A vision of WildEarth founders Emily and Graham Wallington has always been to connect people with nature and instill the importance of nature worldover. With their combined experience in TV and the internet (Emily produced wildlife documentaries for BBC and Graham set up Africam) and the help of partner and shareholder Peter Braat, the couple has created a channel that, since 2006, has succeeded in doing just that… but it hasn’t always been easy.

‘When we started out, traditional TV broadcasters told us our content was too boring – but that has changed now,’ says Emily. ‘People really enjoy this kind of escape. We have so much feedback from people on how the broadcasts help them to stay present, how it helps with stress.’

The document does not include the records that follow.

Lemma decode_block_spec block out st : ra_ok st -> (31 <= length block)%nat -> length out = 21%nat ->
  exists r, ra_nearest (received block) r /\
    bch_decode_block block out st =
    (match r with Some w => (hamming w (received block), take 21 w) | None => (-1, out) end, RaState ra_table true).
Proof.
  intros Hok Hl Ho. unfold bch_decode_block. rewrite ra_inited by done. cbn [syn_ra].
  destruct (received_word block Hl) as (Hb & Bb & Eb). set (b := received block) in *.
  rewrite bits_to_uint_val, <- Eb by lia.
  rewrite gf2_remainder_val by (rewrite length_word; lia).
  rewrite <- (ndivide_lfsr BCH_POLY_RA 10 b 31) by (apply ra_degree || lia). set (s := iridium_bch_ndivide BCH_POLY_RA b 31).
  assert (Hs : 0 <= s < 1024) by (apply (ndivide_bound BCH_POLY_RA 10 b 31); [apply ra_degree|lia]).
  assert (Hout : forall w, length w = 31%nat -> is_bits w -> put_data (val (word w 31)) out = take 21 w).
  { intros w Hw Bw. rewrite put_data_word by (rewrite ?length_word; done). by apply take_word. }
  destruct (Z.eqb_spec s 0) as [E0|E0].
  { exists (Some b). split; [|by rewrite hamming_refl, Hout]. by split; [split_and!|rewrite hamming_refl]. }
  fold (entry_of s). rewrite (proj2 (Z.ltb_lt s 1024)) by lia. cbn [andb].
  destruct (Z.leb_spec 0 (errs (entry_of s))) as [He|He].
  - destruct (ra_entry_pattern s Hs He) as (es & Hes & Es & -> & ->). pose proof (pattern_places es Hes) as [Hnd Hp].
    rewrite <- val_word_flips by (rewrite ?Hb; done || lia). exists (Some (flips es b)).
    assert (Hh : hamming (flips es b) b = Z.of_nat (length es)) by (by apply hamming_flips).
    split; [|rewrite Hout, Hh; [done|by rewrite length_flips|by apply flips_bits]].
    split; [|rewrite Hh; by apply pattern_length in Hes].
    split; [by rewrite length_flips|]. split; [by apply flips_bits|].
    rewrite (ndivide_flips _ 10) by (apply ra_degree || lia || done). fold s. by rewrite Es, Z.lxor_nilpotent.
  - exists None. split; [|done]. intros w (Hw & Bw & Cw). destruct (Z.lt_ge_cases 2 (hamming w b)) as [|Hh]; [done|]. exfalso.
    destruct (close_pattern w b Hw Bw Hb Bb Hh) as (es & Hes & Ebw & _).
    assert (Es : s = syn_of BCH_POLY_RA 31 es).
    { unfold s. rewrite Ebw. exact (ndivide_pattern w es (conj Hw (conj Bw Cw)) (pattern_places es Hes)). }
    destruct (ra_pattern_entry es Hes) as [_ H]; rewrite <- ?Es in *; [done|lia].
Qed.

(** C29: hard decoding finds the codeword within two bits of the word received,
    if there is one: its data bits, and the number of bits that were wrong;
    when there is none it fails and leaves the output alone.  It is the same before and
    after the table is built, and whatever the table held before. *)
Theorem bch_decode_block_nearest block out st : ra_ok st -> (31 <= length block)%nat -> length out = 21%nat ->
  let b := received block in
  (forall w, ra_codeword w -> hamming w b <= 2 -> (bch_decode_block block out st).1 = (hamming w b, take 21 w)) /\
  ((forall w, ra_codeword w -> 2 < hamming w b) -> (bch_decode_block block out st).1 = (-1, out)) /\
  ra_ok (bch_decode_block block out st).2.
Proof.
  intros Hok Hl Ho b. destruct (decode_block_spec block out st Hok Hl Ho) as (r & Hr & ->).
  destruct (received_word block Hl) as (Hb & Bb & _). fold b in Hr, Hb, Bb |- *. unfold ra_nearest in Hr. cbn [fst snd]. split; [|split; [|exact ra_table_ok]].
  - intros w Hw Hh. destruct r as [w'|]; [destruct Hr as [Hw' Hh']|specialize (Hr w Hw); lia].
    by rewrite (ra_unique w w' b Hw Hw' Hb Bb Hh Hh').
  - intros Hn. destruct r as [w'|]; [|done]. destruct Hr as [Hw' Hh']. specialize (Hn w' Hw'). lia.
Qed.

Lemma bch_decode_block_nearest_witness :
  (bch_decode_block (flips [3; 20]%nat (replicate 31 0)) (replicate 21 7) ra_start).1 = (2, replicate 21 0) /\
  (bch_decode_block (flips [3; 20; 27]%nat (replicate 31 0)) (replicate 21 7) ra_start).1 = (-1, replicate 21 7).
Proof.
  destruct (bch_decode_block_nearest (flips [3; 20]%nat (replicate 31 0)) (replicate 21 7) ra_start ra_start_ok
    ltac:(vm_compute; lia) ltac:(reflexivity)) as (H & _).
  split; [|vm_compute; reflexivity].
  apply (H (replicate 31 0)); [split; [reflexivity|split; [apply Forall_replicate; by left|vm_compute; reflexivity]]|vm_compute; intros E; discriminate E].
Defined.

Discussions are now underway for WildEarth to be shown on TV channels in the Middle East, Finland and France (with safaris dubbed into French in real time). ‘We’ve also started the Explorers Programme,’ says Emily. ‘With this, viewers sign up to become a WildEarth Explorer and get various benefits, including live fireside chats with the guides and opportunities to win prizes from our partner locations.’

Faces you might know

Tristan Dicks,
Naturalist
Known for his passion for leopards, Tristan has been presenting on WildEarth for four years. ‘I’m generally a very quiet and shy person, so initially I was petrified of doing live presenter guiding,’ he admits. ‘Luckily those fears have dissipated, and having the opportunity to explore the wilderness and share it with a greater, like-minded community is incredibly rewarding.’

Trishala Naidu,
Naturalist
Trishala – who says she’s a ‘super nerd who’s super curious’ – moved from Durban to Melbourne when she was 12 but returned to South Africa ‘because I had always been in love with the country and its natural environment. Science and understanding the natural world has always bought me such joy – and working on WildEarth has shown me how my knowledge and curiosity can enrich other peoples’ lives.’

B’kay Uhuru,
Camera Operator
Since he joined the WildEarth team two years ago, B’kay says, ‘my love for nature has grown and grown, to a point where people tell me that I’ve changed. My perspective on life has changed, and I have learnt the importance of nature and the role it plays in our life; how it balances itself, and how animals interact with each other.’

What the fans say

Beverly Williams,
Lebanon, Oregon, USA
I have severe anxiety and depression, as well as a brain tumour, and watching WildEarth has helped me relax so I can sleep. It also helps with my depression and I have fewer seizures. It’s given me a bonding opportunity with the animals; watching them grow and move on with their lives gives me a purpose to continue my life and not give up.

Jen Rast,
Melbourne, Australia
WildEarth has really helped me understand more about biodiversity and the role each living thing plays.

Jackie Boshoff,
Centurion, Pretoria
The first thing I do every morning is turn on the TVto watch the sunrise drive, and I watch again in the afternoon while I’m preparing supper. It kept me entertained during Lockdown – I’m fascinated by the Djuma Clan and I love the dynamics and family trees of the leopards of Djuma and surroundings.

Steven Chinhoi,
Kariba, Zimbabwe
My whole family is hooked on WildEarth. I’m a safari guide so I never get tired of watching wildlife and I really appreciate how they feature experts on different subjects, for example grasses.